Data provided START
(** * The host time-zone engine of android/utils/timezone.cpp

    A shallow embedding of the zone-name validator, the host zone discoverer,
    the transition-rule resolvers and the offset engine (class [TimeZone])
    together with the three public entry points, followed by the properties
    that the specification states about them.

    Conventions of the embedding.
    - [int], [long], [time_t] and [off_t] values are integers of [Z]; the
      development covers the executions in which C arithmetic does not
      overflow, so no wrap-around is written.
    - A C string is the [string] of its bytes before the terminating NUL; a
      [const char*] that may be NULL is an [option string].  Reading [p[i]]
      gives [None] exactly at the terminator.
    - A function that mutates [*this] or a global is a state transformer; a
      C++ exception or an undefined operation ends the execution with
      [Abort], the state reached so far being kept. *)

From Stdlib Require Import ZArith List String Ascii Bool Lia DecimalString
  DecimalPos.
Import ListNotations.

Local Open Scope list_scope.
Local Open Scope string_scope.
Local Open Scope Z_scope.

(** ** C strings *)

Module CStr.

(** [const char*]: NULL, or a NUL-terminated string. *)
Definition cstr := option string.

(** [strchr(s, c)] for a character [c] other than NUL: the suffix of [s]
    that starts at the first occurrence of [c]. *)
Fixpoint strchr (s : string) (c : ascii) : option string :=
  match s with
  | EmptyString => None
  | String a s' => if Ascii.eqb a c then Some s else strchr s' c
  end.

(** [p + n], for [n] within the string (terminator included). *)
Fixpoint advance (n : nat) (p : string) : string :=
  match n, p with
  | O, _ => p
  | S n', String _ p' => advance n' p'
  | S _, EmptyString => EmptyString
  end.

(** [p[i] == 0] *)
Definition is_nul_at (p : string) (i : nat) : bool :=
  match String.get i p with
  | None => true
  | Some _ => false
  end.

Definition strlen (s : string) : Z := Z.of_nat (String.length s).

(** The pieces of [s] between the occurrences of [c]. *)
Fixpoint split_on (c : ascii) (s : string) : list string :=
  match s with
  | EmptyString => [EmptyString]
  | String a s' =>
      if Ascii.eqb a c then EmptyString :: split_on c s'
      else match split_on c s' with
           | [] => [String a EmptyString]
           | seg :: segs => String a seg :: segs
           end
  end.

Definition nonempty (s : string) : bool :=
  match s with
  | EmptyString => false
  | String _ _ => true
  end.

End CStr.
Import CStr.

(** ** Zone-name validator *)

(** [check_timezone_is_zoneinfo], timezone.cpp lines 57-77. *)
Definition check_timezone_is_zoneinfo (tz : cstr) : Z :=
  match tz with
  | None => 0
  | Some tz =>
      match strchr tz "/" with
      | None => 0
      | Some slash1 =>
          if is_nul_at slash1 1 then 0
          else
            match strchr (advance 1 slash1) "/" with
            | Some slash2 =>
                if is_nul_at slash2 1
                   || match strchr (advance 1 slash2) "/" with
                      | Some _ => true
                      | None => false
                      end
                then 0
                else 1
            | None => 1
            end
      end
  end.

(** The form the specification gives for a zone identifier: two or three
    segments separated by ['/'], none of them empty. *)
Definition is_zoneinfo_form (s : string) : bool :=
  match split_on "/" s with
  | [area; location] => nonempty area && nonempty location
  | [area; location; sub] => nonempty area && nonempty location && nonempty sub
  | _ => false
  end.

(** The form the validator accepts: two or three segments, the last one not
    empty. *)
Definition accepted_form (s : string) : bool :=
  match split_on "/" s with
  | [_; location] => nonempty location
  | [_; _; sub] => nonempty sub
  | _ => false
  end.

(** ** Civil time: [struct tm] and the C library's UTC conversion *)

Record tm := mk_tm {
  tm_sec : Z;
  tm_min : Z;
  tm_hour : Z;
  tm_mday : Z;
  tm_mon : Z;
  tm_year : Z;
  tm_wday : Z;
  tm_yday : Z;
  tm_isdst : Z
}.

Definition tm_zero : tm := mk_tm 0 0 0 0 0 0 0 0 0.

Definition set_tm_sec (v : Z) (t : tm) : tm :=
  mk_tm v (tm_min t) (tm_hour t) (tm_mday t) (tm_mon t) (tm_year t)
        (tm_wday t) (tm_yday t) (tm_isdst t).
Definition set_tm_min (v : Z) (t : tm) : tm :=
  mk_tm (tm_sec t) v (tm_hour t) (tm_mday t) (tm_mon t) (tm_year t)
        (tm_wday t) (tm_yday t) (tm_isdst t).
Definition set_tm_hour (v : Z) (t : tm) : tm :=
  mk_tm (tm_sec t) (tm_min t) v (tm_mday t) (tm_mon t) (tm_year t)
        (tm_wday t) (tm_yday t) (tm_isdst t).
Definition set_tm_mday (v : Z) (t : tm) : tm :=
  mk_tm (tm_sec t) (tm_min t) (tm_hour t) v (tm_mon t) (tm_year t)
        (tm_wday t) (tm_yday t) (tm_isdst t).
Definition set_tm_mon (v : Z) (t : tm) : tm :=
  mk_tm (tm_sec t) (tm_min t) (tm_hour t) (tm_mday t) v (tm_year t)
        (tm_wday t) (tm_yday t) (tm_isdst t).
Definition set_tm_year (v : Z) (t : tm) : tm :=
  mk_tm (tm_sec t) (tm_min t) (tm_hour t) (tm_mday t) (tm_mon t) v
        (tm_wday t) (tm_yday t) (tm_isdst t).
Definition set_tm_isdst (v : Z) (t : tm) : tm :=
  mk_tm (tm_sec t) (tm_min t) (tm_hour t) (tm_mday t) (tm_mon t) (tm_year t)
        (tm_wday t) (tm_yday t) v.

Module Calendar.

(** The proleptic Gregorian calendar, as the C library's [gmtime] and
    [timegm] use it.  Months are numbered from 0 as in [tm_mon]. *)

Definition is_leap (y : Z) : bool :=
  (y mod 4 =? 0) && (negb (y mod 100 =? 0) || (y mod 400 =? 0)).

Definition days_in_year (y : Z) : Z := if is_leap y then 366 else 365.

Definition days_in_month (y m : Z) : Z :=
  match m with
  | 0 => 31
  | 1 => if is_leap y then 29 else 28
  | 2 => 31
  | 3 => 30
  | 4 => 31
  | 5 => 30
  | 6 => 31
  | 7 => 31
  | 8 => 30
  | 9 => 31
  | 10 => 30
  | 11 => 31
  | _ => 0
  end.

Definition days_before_month (y m : Z) : Z :=
  let feb := if is_leap y then 1 else 0 in
  match m with
  | 0 => 0
  | 1 => 31
  | 2 => 59 + feb
  | 3 => 90 + feb
  | 4 => 120 + feb
  | 5 => 151 + feb
  | 6 => 181 + feb
  | 7 => 212 + feb
  | 8 => 243 + feb
  | 9 => 273 + feb
  | 10 => 304 + feb
  | 11 => 334 + feb
  | _ => 0
  end.

(** Leap years among the years 1 .. y. *)
Definition leaps_through (y : Z) : Z := y / 4 - y / 100 + y / 400.

(** Days from 1970-01-01 to the first of January of year [y]. *)
Definition days_before_year (y : Z) : Z :=
  365 * (y - 1970) + (leaps_through (y - 1) - leaps_through 1969).

(** Days from 1970-01-01 to the calendar day of [t]. *)
Definition day_number (t : tm) : Z :=
  let y := tm_year t + 1900 in
  days_before_year y + days_before_month y (tm_mon t) + (tm_mday t - 1).

Definition seconds_of_day (t : tm) : Z :=
  tm_sec t + 60 * (tm_min t + 60 * tm_hour t).

(** The UTC timestamp of a civil instant ([timegm]). *)
Definition timegm (t : tm) : Z := 86400 * day_number t + seconds_of_day t.

(** A civil instant that names a real second of a real day. *)
Definition valid_civil (t : tm) : bool :=
  (0 <=? tm_mon t) && (tm_mon t <=? 11)
  && (1 <=? tm_mday t)
  && (tm_mday t <=? days_in_month (tm_year t + 1900) (tm_mon t))
  && (0 <=? tm_hour t) && (tm_hour t <=? 23)
  && (0 <=? tm_min t) && (tm_min t <=? 59)
  && (0 <=? tm_sec t) && (tm_sec t <=? 59).

(** Year, month (1..12) and day of the day that lies [z] days after
    1970-01-01. *)
Definition civil_from_days (z : Z) : Z * Z * Z :=
  let z := z + 719468 in
  let era := z / 146097 in
  let doe := z - era * 146097 in
  let yoe := (doe - doe / 1460 + doe / 36524 - doe / 146096) / 365 in
  let y := yoe + era * 400 in
  let doy := doe - (365 * yoe + yoe / 4 - yoe / 100) in
  let mp := (5 * doy + 2) / 153 in
  let d := doy - (153 * mp + 2) / 5 + 1 in
  let m := if mp <? 10 then mp + 3 else mp - 9 in
  (if m <=? 2 then y + 1 else y, m, d).

(** [gmtime]: the civil UTC instant of a timestamp.  The C library returns
    a null pointer when the year does not fit [tm_year], which happens only
    for timestamps beyond about 6.7e16 seconds; the definition gives the
    civil instant for every timestamp. *)
Definition gmtime (t : Z) : tm :=
  let days := t / 86400 in
  let rem := t mod 86400 in
  let '(y, m, d) := civil_from_days days in
  mk_tm (rem mod 60) (rem mod 3600 / 60) (rem / 3600)
        d (m - 1) (y - 1900)
        ((days + 4) mod 7) (days - days_before_year y) 0.

End Calendar.
Import Calendar.

(** ** Comparing and subtracting civil instants *)

(** [TimeZone::utcCompare], lines 1062-1101. *)
Definition utcCompare (utc1 utc2 : tm) : Z :=
  if tm_year utc1 >? tm_year utc2 then 1
  else if tm_year utc1 <? tm_year utc2 then -1
  else if tm_mon utc1 >? tm_mon utc2 then 1
  else if tm_mon utc1 <? tm_mon utc2 then -1
  else if tm_mday utc1 >? tm_mday utc2 then 1
  else if tm_mday utc1 <? tm_mday utc2 then -1
  else if tm_hour utc1 >? tm_hour utc2 then 1
  else if tm_hour utc1 <? tm_hour utc2 then -1
  else if tm_min utc1 >? tm_min utc2 then 1
  else if tm_min utc1 <? tm_min utc2 then -1
  else if tm_sec utc1 >? tm_sec utc2 then 1
  else if tm_sec utc1 <? tm_sec utc2 then -1
  else 0.

Definition kSecondsPerDay : Z := 60 * 60 * 24.

(** The value of an [int] expression whose exact value is [z]: the 32-bit
    two's complement number equal to [z] modulo 2^32.  (Signed overflow is
    undefined in C++; the compilers this code is built with wrap.) *)
Definition int_of (z : Z) : Z := (z + 2 ^ 31) mod 2 ^ 32 - 2 ^ 31.

(** [TimeZone::diffTime], lines 1123-1143.  The fields of [struct tm] and
    [kSecondsPerDay] are [int], so the seconds of the day and the product
    with [tm_mday] are computed in [int]; they are then summed in [long],
    taken as the 64-bit type of the Unix targets, which holds the sum of a
    few [int] values exactly. *)
Definition diffTime (end_ beginning : tm) : Z :=
  let endInSecs :=
    int_of (tm_sec end_ + 60 * (tm_min end_ + 60 * tm_hour end_)) in
  let beginningInSecs :=
    int_of (tm_sec beginning
            + 60 * (tm_min beginning + 60 * tm_hour beginning)) in
  let '(endInSecs, beginningInSecs) :=
    if tm_year end_ >? tm_year beginning then
      (endInSecs + kSecondsPerDay, beginningInSecs)
    else if tm_year end_ <? tm_year beginning then
      (endInSecs, beginningInSecs + kSecondsPerDay)
    else if tm_mon end_ >? tm_mon beginning then
      (endInSecs + kSecondsPerDay, beginningInSecs)
    else if tm_mon end_ <? tm_mon beginning then
      (endInSecs, beginningInSecs + kSecondsPerDay)
    else
      (endInSecs + int_of (kSecondsPerDay * tm_mday end_),
       beginningInSecs + int_of (kSecondsPerDay * tm_mday beginning)) in
  endInSecs - beginningInSecs.

(** The six calendar fields in the order of significance. *)
Definition civil_key (t : tm) : list Z :=
  [tm_year t; tm_mon t; tm_mday t; tm_hour t; tm_min t; tm_sec t].

(** Lexicographic comparison of two keys. *)
Fixpoint lex_compare (a b : list Z) : comparison :=
  match a, b with
  | x :: a', y :: b' =>
      match x ?= y with
      | Eq => lex_compare a' b'
      | c => c
      end
  | [], [] => Eq
  | [], _ :: _ => Lt
  | _ :: _, [] => Gt
  end.

Definition civil_lt (a b : tm) : Prop :=
  lex_compare (civil_key a) (civil_key b) = Lt.
Definition civil_le (a b : tm) : Prop :=
  lex_compare (civil_key a) (civil_key b) <> Gt.

(** ** Executions: state, faults and observable events *)

Module Exec.

(** How an execution can end without returning: a C++ exception that
    nothing catches ([std::invalid_argument], [std::out_of_range]), or an
    operation whose behaviour the language leaves undefined. *)
Inductive fault := Exception | Undefined.

Inductive result (A : Type) :=
| Ok (a : A)
| Abort (f : fault).
Arguments Ok {A} a.
Arguments Abort {A} f.

(** What a call does to its collaborators.  [EvResolve] marks an entry
    into the transition-rule resolver ([TimeZone::androidTimeZoneSet]);
    the others are the calls made to the host. *)
Inductive Event :=
| EvResolve (tzname : string) (year : Z)
| EvRunCommand (argv : list string) (timeout : Z)
| EvRegistry (key : string)
| EvOpen (path : string)
| EvRead (path : string).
Data provided END
## Work order:
In the listing above, start at the line with "mk_tm (rem mod", go on through the line with "Definition kSecondsPerDay : Z", and copy each of those lines exactly; leave out all the rest.

## The answer:
  mk_tm (rem mod 60) (rem mod 3600 / 60) (rem / 3600)
        d (m - 1) (y - 1900)
        ((days + 4) mod 7) (days - days_before_year y) 0.

End Calendar.
Import Calendar.

(** ** Comparing and subtracting civil instants *)

(** [TimeZone::utcCompare], lines 1062-1101. *)
Definition utcCompare (utc1 utc2 : tm) : Z :=
  if tm_year utc1 >? tm_year utc2 then 1
  else if tm_year utc1 <? tm_year utc2 then -1
  else if tm_mon utc1 >? tm_mon utc2 then 1
  else if tm_mon utc1 <? tm_mon utc2 then -1
  else if tm_mday utc1 >? tm_mday utc2 then 1
  else if tm_mday utc1 <? tm_mday utc2 then -1
  else if tm_hour utc1 >? tm_hour utc2 then 1
  else if tm_hour utc1 <? tm_hour utc2 then -1
  else if tm_min utc1 >? tm_min utc2 then 1
  else if tm_min utc1 <? tm_min utc2 then -1
  else if tm_sec utc1 >? tm_sec utc2 then 1
  else if tm_sec utc1 <? tm_sec utc2 then -1
  else 0.

Definition kSecondsPerDay : Z := 60 * 60 * 24.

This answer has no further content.